### WHAT TO DO
Between the line containing "rewrite append_nil_r in Hs. congruence." and the line containing "output trace: the" lies a run of lines; give that run again exactly, with both of those lines, and nothing else from the entries below.
STORED DATA Block Start
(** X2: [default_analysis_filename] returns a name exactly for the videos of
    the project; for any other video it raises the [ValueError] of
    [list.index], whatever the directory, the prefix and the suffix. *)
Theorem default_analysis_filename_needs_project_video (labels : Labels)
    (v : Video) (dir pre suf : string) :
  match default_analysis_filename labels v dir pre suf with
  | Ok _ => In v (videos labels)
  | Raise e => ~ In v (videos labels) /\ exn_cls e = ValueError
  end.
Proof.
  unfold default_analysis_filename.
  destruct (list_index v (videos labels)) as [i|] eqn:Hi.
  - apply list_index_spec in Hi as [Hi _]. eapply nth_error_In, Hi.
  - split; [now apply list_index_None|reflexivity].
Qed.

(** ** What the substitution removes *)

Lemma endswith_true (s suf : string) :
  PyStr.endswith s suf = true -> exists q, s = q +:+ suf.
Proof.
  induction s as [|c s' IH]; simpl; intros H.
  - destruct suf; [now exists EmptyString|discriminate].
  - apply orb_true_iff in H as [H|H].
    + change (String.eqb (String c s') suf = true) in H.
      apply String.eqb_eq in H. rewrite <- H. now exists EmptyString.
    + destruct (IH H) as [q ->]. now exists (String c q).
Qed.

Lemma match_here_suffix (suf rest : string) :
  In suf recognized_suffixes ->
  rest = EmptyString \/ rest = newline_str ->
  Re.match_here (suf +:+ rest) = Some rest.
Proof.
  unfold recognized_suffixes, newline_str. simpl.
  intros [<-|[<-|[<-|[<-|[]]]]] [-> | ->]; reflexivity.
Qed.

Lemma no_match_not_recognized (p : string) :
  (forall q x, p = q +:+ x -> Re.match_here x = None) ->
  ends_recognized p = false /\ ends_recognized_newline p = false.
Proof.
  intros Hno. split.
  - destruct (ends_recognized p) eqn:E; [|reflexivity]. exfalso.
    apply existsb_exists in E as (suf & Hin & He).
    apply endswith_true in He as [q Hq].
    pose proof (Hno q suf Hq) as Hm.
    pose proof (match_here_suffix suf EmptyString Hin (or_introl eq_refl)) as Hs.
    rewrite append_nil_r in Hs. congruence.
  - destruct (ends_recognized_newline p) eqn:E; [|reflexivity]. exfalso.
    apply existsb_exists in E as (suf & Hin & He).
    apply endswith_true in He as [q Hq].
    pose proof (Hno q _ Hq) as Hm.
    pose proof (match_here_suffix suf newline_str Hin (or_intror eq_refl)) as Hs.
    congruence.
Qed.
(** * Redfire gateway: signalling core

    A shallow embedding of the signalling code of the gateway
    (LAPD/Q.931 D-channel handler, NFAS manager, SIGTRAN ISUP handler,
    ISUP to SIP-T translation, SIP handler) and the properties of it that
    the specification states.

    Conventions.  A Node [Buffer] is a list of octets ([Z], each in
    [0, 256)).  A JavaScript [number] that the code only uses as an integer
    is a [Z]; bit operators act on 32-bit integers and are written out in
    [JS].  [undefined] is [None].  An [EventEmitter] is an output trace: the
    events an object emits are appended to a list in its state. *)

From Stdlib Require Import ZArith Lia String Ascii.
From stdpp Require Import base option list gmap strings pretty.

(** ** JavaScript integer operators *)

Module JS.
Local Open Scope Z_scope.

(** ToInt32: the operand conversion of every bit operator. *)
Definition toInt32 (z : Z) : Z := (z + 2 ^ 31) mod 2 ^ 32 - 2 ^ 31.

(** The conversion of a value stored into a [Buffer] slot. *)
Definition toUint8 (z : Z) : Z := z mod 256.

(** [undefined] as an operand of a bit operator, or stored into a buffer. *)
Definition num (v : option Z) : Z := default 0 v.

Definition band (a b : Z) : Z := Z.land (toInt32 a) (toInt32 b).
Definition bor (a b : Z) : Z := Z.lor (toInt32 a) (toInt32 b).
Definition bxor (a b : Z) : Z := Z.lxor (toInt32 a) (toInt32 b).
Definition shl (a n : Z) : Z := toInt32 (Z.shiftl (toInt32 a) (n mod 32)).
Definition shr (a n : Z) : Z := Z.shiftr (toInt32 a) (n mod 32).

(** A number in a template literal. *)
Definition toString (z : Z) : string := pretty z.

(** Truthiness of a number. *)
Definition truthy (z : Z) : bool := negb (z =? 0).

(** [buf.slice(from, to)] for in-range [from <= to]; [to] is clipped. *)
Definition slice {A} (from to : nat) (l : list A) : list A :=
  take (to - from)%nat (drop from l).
STORED DATA Block End
### RESPONSE TO THE EXERCISE
    rewrite append_nil_r in Hs. congruence.
  - destruct (ends_recognized_newline p) eqn:E; [|reflexivity]. exfalso.
    apply existsb_exists in E as (suf & Hin & He).
    apply endswith_true in He as [q Hq].
    pose proof (Hno q _ Hq) as Hm.
    pose proof (match_here_suffix suf newline_str Hin (or_intror eq_refl)) as Hs.
    congruence.
Qed.
(** * Redfire gateway: signalling core

    A shallow embedding of the signalling code of the gateway
    (LAPD/Q.931 D-channel handler, NFAS manager, SIGTRAN ISUP handler,
    ISUP to SIP-T translation, SIP handler) and the properties of it that
    the specification states.

    Conventions.  A Node [Buffer] is a list of octets ([Z], each in
    [0, 256)).  A JavaScript [number] that the code only uses as an integer
    is a [Z]; bit operators act on 32-bit integers and are written out in
    [JS].  [undefined] is [None].  An [EventEmitter] is an output trace: the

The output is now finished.